Input data below:

(** * simple_chatbot: the Socket.IO gateway and the message input form

    A shallow embedding of
    - [backend/app/api/endpoints.py] (the handlers [connect], [disconnect],
      [chat_message], [any_event] and [error] registered on the Socket.IO
      server [sio]), and
    - [frontend/chat-app-frontend/src/components/MessageInput.tsx]
      ([handleSubmit]),
    together with the properties the specification states about them. *)

From Stdlib Require Import ZArith NArith DecimalString.
From stdpp Require Import base option list strings gmap sets.

Set Warnings "-clear-no-such-hyp".

(** ** Python values

    Payloads travel as decoded JSON: the handlers receive and emit Python
    objects.  A [dict] is a finite map keyed by strings. *)

#[warnings="-register-all"]
Inductive value : Type :=
| VNone
| VBool (b : bool)
| VInt (z : Z)
| VFloat (bits : N)
| VStr (s : string)
| VBytes (b : list N)
| VList (l : list value)
| VDict (d : gmap string value).

(** [isinstance(v, dict)] *)
Definition isinstance_dict (v : value) : bool :=
  match v with VDict _ => true | _ => false end.

(** [key in v], for a [v] that is a dict *)
Definition dict_contains (key : string) (v : value) : bool :=
  match v with
  | VDict d => bool_decide (is_Some (d !! key))
  | _ => false
  end.

(** [v.get(key)]: the value under [key], [None] when the key is absent *)
Definition dict_get (key : string) (v : value) : value :=
  match v with
  | VDict d => default VNone (d !! key)
  | _ => VNone
  end.

(** A dict display [{k1: v1, ..., kn: vn}]: the items are stored from left
    to right, so a later key overrides an earlier equal one. *)
Definition dict_of (items : list (string * value)) : value :=
  VDict (foldl (λ d kv, <[kv.1 := kv.2]> d) ∅ items).

(** Field access used to state properties: [None] when [v] is not a dict or
    has no such key. *)
Definition field (key : string) (v : value) : option value :=
  match v with
  | VDict d => d !! key
  | _ => None
  end.

(** ** The world the handlers act on *)

(** A connection identifier, the [sid] python-socketio assigns. *)
Abbreviation sid := string (only parsing).

(** [datetime] instants, as microseconds since the epoch. *)
Abbreviation time := N (only parsing).

(** Exceptions deriving from [Exception], split the way the [except] clauses
    of [chat_message] split them: [socketio.exceptions.SocketIOError] (and
    its subclasses) against every other class. *)
Inductive exn : Type :=
| SocketIOError (msg : string)
| OtherException (msg : string).

(** The addressing of one [sio.emit] call: the keyword arguments [room] and
    [skip_sid], each [None] when not given. *)
Record target : Type := Target { room : option sid; skip_sid : option sid }.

End of Input data.

_Activity:_ Across the entries, how many lines include the string "items"? The answer should be only a number.

_Response to the task:_ 3